I have mixed feelings about the whole thing. On the one hand, i'd be super upset, as she was, if something like happened to a pet of mine. On the other hand, they choose to live in a heavily wooded interior lot. Can you reasonably expect to shoot and kill every wild creature. I don't know. Maybe they'd do better in a condo. Of course, that's how my sister views things. When a woodchuck threatens her garden, she gets her shotgun. My sister can be inhuman at times.

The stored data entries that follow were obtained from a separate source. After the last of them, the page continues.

(** C10. Only the first turn is looked at: a transcript whose first turn is
    not a system turn but which has a system turn further on still gets the
    default system turn in front, so the request carries at least two turns
    with role "system". *)
Theorem later_system_turn_not_seen
    (provider : str -> transcript -> result pyval) (G : globals)
    (T : transcript) (w : world) :
  T <> [] ->
  starts_without_system T ->
  system_turns T <> [] ->
  wire (get_agent_response provider G T w).2 =
    wire w ++ [Call (MODEL_NAME G) (system_turn :: T)] /\
  system_turns (system_turn :: T) = system_turn :: system_turns T /\
  2 <= length (system_turns (system_turn :: T)).
Proof.
  intros _ HT Hsys.
  split; [by apply wire_after_run, ensure_without_system|].
  pose proof (role_of_turn (lit "system") SYSTEM_PROMPT) as Hrole.
  assert (Hf : system_turns (system_turn :: T) = system_turn :: system_turns T).
  { unfold system_turns. by rewrite filter_cons_True. }
  split; [exact Hf|].
  rewrite Hf. destruct (system_turns T); [congruence | simpl; lia].
Qed.

Lemma later_system_turn_not_seen_witness :
  ([user_hi; custom_system] <> [] /\
   starts_without_system [user_hi; custom_system] /\
   system_turns [user_hi; custom_system] <> []) /\
  wire (get_agent_response hello_provider gpt_4o_mini
          [user_hi; custom_system] (no_objects ∅)).2 =
    [Call (lit "gpt-4o-mini") [system_turn; user_hi; custom_system]] /\
  2 <= length (system_turns [system_turn; user_hi; custom_system]).
Proof.
  assert (H1 : [user_hi; custom_system] <> []) by discriminate.
  assert (H2 : starts_without_system [user_hi; custom_system]).
  { exists (lit "user"). split; [reflexivity | discriminate]. }
  assert (H3 : system_turns [user_hi; custom_system] <> []).
  { vm_compute. discriminate. }
  split; [auto|].
  destruct (later_system_turn_not_seen hello_provider gpt_4o_mini
    [user_hi; custom_system] (no_objects ∅) H1 H2 H3) as (Hw & _ & Hn).
  split; [exact Hw | exact Hn].
Defined.
Lemma sym_unknown_delivers send_lists recv_lists :
  valid (SymUnknown send_lists recv_lists) ->
  exists tr d',
    parallel_data_exchange_sym_unknown_size_t T_zero sizeof_T num_procs net_data net_sizes
      send_lists [] recv_lists
    = Returned tt tr d' /\
    length d' = n_procs /\
    forall i, (i < n_procs)%nat ->
      len (nth i d' []) = recv_count (SymUnknown send_lists recv_lists) i /\
      (len (net_data i) = recv_count (SymUnknown send_lists recv_lists) i ->
       nth i d' [] = net_data i).
Proof.
  intros (Hn & Hs & Hr & Hsizes).
  apply length_procs in Hs, Hr; try assumption.
  unfold parallel_data_exchange_sym_unknown_size_t.
  match goal with |- context [xbind (for_range _ ?body) _ ?tr0 _] =>
    destruct (for_range_spec (fun _ d => d = recv_lists) (fun _ => []) body)
      with (tr := tr0) (d := recv_lists) as (d0 & E0 & ->) end.
  { intros i tr d Hi ->. exists recv_lists. unfold xbind.
    rewrite (at_ok send_lists i []) by lia. unfold xret. now rewrite app_nil_r. }
  { reflexivity. }
  rewrite (xbind_returned _ _ _ _ _ _ _ E0). clear E0.
  match goal with |- context [xbind (for_range _ ?body) _ ?tr0 _] =>
    destruct (for_range_spec (fun _ d => d = recv_lists)
                (fun i => if 0 <? count_of recv_lists i
                          then [MPI_Irecv 1 MPI_INT (Z.of_nat i) 10242 i] else [])
                body)
      with (tr := tr0) (d := recv_lists) as (d1 & E1 & ->) end.
  { intros i tr d Hi ->. exists recv_lists. split; [|reflexivity].
    unfold xbind, get. rewrite (at_ok recv_lists i []) by lia.
    change (len (nth i recv_lists [])) with (count_of recv_lists i).
    destruct (0 <? count_of recv_lists i); [reflexivity|].
    unfold xret. now rewrite app_nil_r. }
  { reflexivity. }
  rewrite (xbind_returned _ _ _ _ _ _ _ E1). clear E1.
  unfold xbind at 1, emit at 1.
  match goal with |- context [xbind (for_range _ ?body) _ ?tr0 _] =>
    destruct (for_range_spec (fun _ d => d = recv_lists)
                (fun i => if 0 <? count_of send_lists i
                          then [MPI_Send 1 MPI_INT (Z.of_nat i) 10242] else [])
                body)
      with (tr := tr0) (d := recv_lists) as (d2 & E2 & ->) end.
  { intros i tr d Hi ->. exists recv_lists. split; [|reflexivity].
    unfold xbind. rewrite (at_ok send_lists i []) by lia.
    change (len (nth i send_lists [])) with (count_of send_lists i).
    destruct (0 <? count_of send_lists i); [reflexivity|].
    unfold xret. now rewrite app_nil_r. }
  { reflexivity. }
  rewrite (xbind_returned _ _ _ _ _ _ _ E2). clear E2.
  match goal with |- context [xbind (for_range _ ?body) _ ?tr0 _] =>
    destruct (for_range_spec
                (fun i d => length d = n_procs /\
                   (forall j, (j < i)%nat ->
                      count_of d j = recv_count (SymUnknown send_lists recv_lists) j) /\
                   (forall j, (i <= j)%nat -> count_of d j = count_of recv_lists j))
                (fun i => wait_if T (count_of recv_lists i) i)
                body)
      with (tr := tr0) (d := recv_lists) as (d3 & E3 & Hl3 & Hc3 & _) end.
  { intros i tr d Hi (Hl & Hdone & Htodo). unfold xbind, get.
    rewrite (at_ok d i []) by lia.
    change (len (nth i d [])) with (count_of d i).
    rewrite (Htodo i) by lia. unfold wait_if.
    cbn [Exchange.recv_count] in *.
    destruct (0 <? count_of recv_lists i) eqn:Epos.
    - unfold emit. cbv beta iota.
      rewrite resize_ok by (apply Hsizes; apply Z.ltb_lt; exact Epos).
      unfold put. eexists. split; [reflexivity|].
      split; [now rewrite length_set_nth|]. split.
      + intros j Hj. rewrite count_of_set_nth by lia.
        destruct (Nat.eqb_spec j i) as [->|Hne]; [|apply Hdone; lia].
        rewrite Epos, len_vresize, Z2Nat.id; [reflexivity|].
        apply Hsizes. apply Z.ltb_lt. exact Epos.
      + intros j Hj. rewrite count_of_set_nth by lia.
        destruct (Nat.eqb_spec j i) as [->|Hne]; [lia|]. apply Htodo. lia.
    - exists d. unfold xret. rewrite app_nil_r. split; [reflexivity|].
      split; [assumption|]. split.
      + intros j Hj. destruct (Nat.eq_dec j i) as [->|Hne]; [|apply Hdone; lia].
        rewrite Epos, (Htodo i) by lia.
        apply Z.ltb_ge in Epos. pose proof (count_of_nonneg recv_lists i). lia.
      + intros j Hj. apply Htodo. lia. }
  { split; [assumption|]. split; [intros j Hj; lia|reflexivity]. }
  rewrite (xbind_returned _ _ _ _ _ _ _ E3). clear E3.
  match goal with |- context [xbind (for_range _ ?body) _ ?tr0 _] =>
    destruct (for_range_spec (fun _ d => d = d3)
                (fun i => irecv_if T sizeof_T 10242 (count_of d3 i) i) body)
      with (tr := tr0) (d := d3) as (d4 & E4 & ->) end.
  { intros i tr d Hi ->. exists d3. split; [|reflexivity].
    apply post_recv_ok. lia. }
  { reflexivity. }
  rewrite (xbind_returned _ _ _ _ _ _ _ E4). clear E4.
  match goal with |- context [xbind _ _ ?tr0 d3] =>
    exact (tail_delivers 10242 send_lists
             (recv_count (SymUnknown send_lists recv_lists)) tr0 d3 Hs Hl3 Hc3) end.
Qed.

(** On return from a vector-based variant every receive list has the size
    the receive was posted for, whatever it held on entry; and when the
    partner's message has that size, the list holds exactly the message. *)
Theorem exchange_delivers (v : variant T) (i : nat) :
  vector_based v = true -> valid v -> (i < n_procs)%nat ->
  exists lists,
    received v = Some lists /\ length lists = n_procs /\
    len (nth i lists []) = recv_count v i /\
    (len (net_data i) = recv_count v i -> nth i lists [] = net_data i).
Proof.
  intros Hvec Hv Hi.
  destruct v as [s r n|s r| | s r|]; try discriminate Hvec; cbn [Exchange.received].
  - destruct (size_unknown_delivers s r n Hv) as (tr & d' & E & Hl & Hall).
    rewrite E. exists d'. cbn [stored Exchange.recv_count].
    destruct (Hall i Hi). auto.
  - destruct (sym_known_delivers s r Hv) as (tr & d' & E & Hl & Hall).
    rewrite E. exists d'. cbn [stored Exchange.recv_count].
    destruct (Hall i Hi). auto.
  - destruct (sym_unknown_delivers s r Hv) as (tr & d' & E & Hl & Hall).
    rewrite E. exists d'. cbn [stored].
    destruct (Hall i Hi). auto.
Qed.

(** ** Supplements: what the receive array holds on return *)

Lemma splice_own (d m rest : list T) a sz :
  (a <= length d)%nat -> length m = sz ->
  firstn sz (skipn a (firstn a d ++ m ++ rest)) = m.
Proof.
  intros Ha Hm. rewrite BufferFacts.skipn_len_app by (rewrite length_firstn; lia).
  now apply BufferFacts.firstn_len_app.
Qed.

Lemma splice_before (d rest : list T) x y a :
  (x <= y <= a)%nat -> (a <= length d)%nat ->
  firstn (y - x) (skipn x (firstn a d ++ rest)) = firstn (y - x) (skipn x d).
Proof.
  intros Hxy Ha. rewrite skipn_app, length_firstn.
  replace (x - Nat.min a (length d))%nat with 0%nat by lia. cbn [skipn].
  rewrite firstn_app, length_skipn, length_firstn.
  replace (y - x - (Nat.min a (length d) - x))%nat with 0%nat by lia.
  cbn [firstn]. rewrite app_nil_r, skipn_firstn_comm, firstn_firstn.
  f_equal. lia.
Qed.

Lemma splice_after (d m : list T) x a b :
  (a <= b <= x)%nat -> (b <= length d)%nat -> length m = (b - a)%nat ->
  skipn x (firstn a d ++ m ++ skipn b d) = skipn x d.
Proof.
  intros Hab Hb Hm. rewrite app_assoc, skipn_app.
  rewrite (skipn_all2 (firstn a d ++ m)) by (rewrite length_app, length_firstn; lia).
  cbn [app]. rewrite length_app, length_firstn, skipn_skipn. f_equal. lia.
Qed.

Lemma offsets_chain (offsets : list Z) :
  (forall j, (j < n_procs)%nat -> 0 <= nth j offsets 0 <= nth (S j) offsets 0) ->
  forall k j, (k <= n_procs)%nat -> (j <= k)%nat ->
    (Z.to_nat (nth j offsets 0%Z) <= Z.to_nat (nth k offsets 0%Z))%nat.
Proof.
  intros Hmono. induction k as [|k IH]; intros j Hk Hj.
  - replace j with 0%nat by lia. lia.
  - destruct (Nat.eq_dec j (S k)) as [->|Hne]; [lia|].
    specialize (IH j ltac:(lia) ltac:(lia)). specialize (Hmono k ltac:(lia)). lia.
Qed.

Lemma slice_nat (offsets : list Z) (d : list T) j :
  0 <= nth j offsets 0 <= nth (S j) offsets 0 ->
  slice offsets d j
  = firstn (Z.to_nat (nth (S j) offsets 0%Z) - Z.to_nat (nth j offsets 0%Z))%nat
           (skipn (Z.to_nat (nth j offsets 0)) d).
Proof. intros H. unfold slice. f_equal. lia. Qed.

Abbreviation received_data := (received_data T sizeof_T num_procs net_data).

Lemma length_slice (offsets : list Z) (d : list T) j :
  0 <= nth j offsets 0 <= nth (S j) offsets 0 ->
  (Z.to_nat (nth (S j) offsets 0%Z) <= length d)%nat ->
  len (slice offsets d j) = nth (S j) offsets 0 - nth j offsets 0.
Proof.
  intros H Hle. unfold slice, len. rewrite length_firstn, length_skipn. lia.
Qed.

My garden may also be destroyed by a woodchuck here. So far, nothing's happened, but the fencing is flimsy, to say the least. I'm in the prcess of reinforcing it and since my mother trimmed my hair yesterday, i kept the clippings, cut up an onion mesh bag and tied up 5 small satchets of human hair en onion bag. I hope essence of me will keep them at bay, tho no use putting it out yet as tomorrow they're calling for rain.
I cherish my time off and this weekend was great. Worked myself ragged, i must say. I still have Lyme, and since headaches are still with me on and off every other day, or every day as the case may be, doc gave me an additional 10 days of antibiotics on top of the 3 weeks i've already completed.
I'm getting concerned that this is still lingering. It's not a great thing to be on antibiotics long-term. Now i've had to start dosing myself with acidopholus and cranberry juice to avoid getting a UTI, something my doc (of course) forgot to tell me and something i suddenly remembered just when i thought i was getting one.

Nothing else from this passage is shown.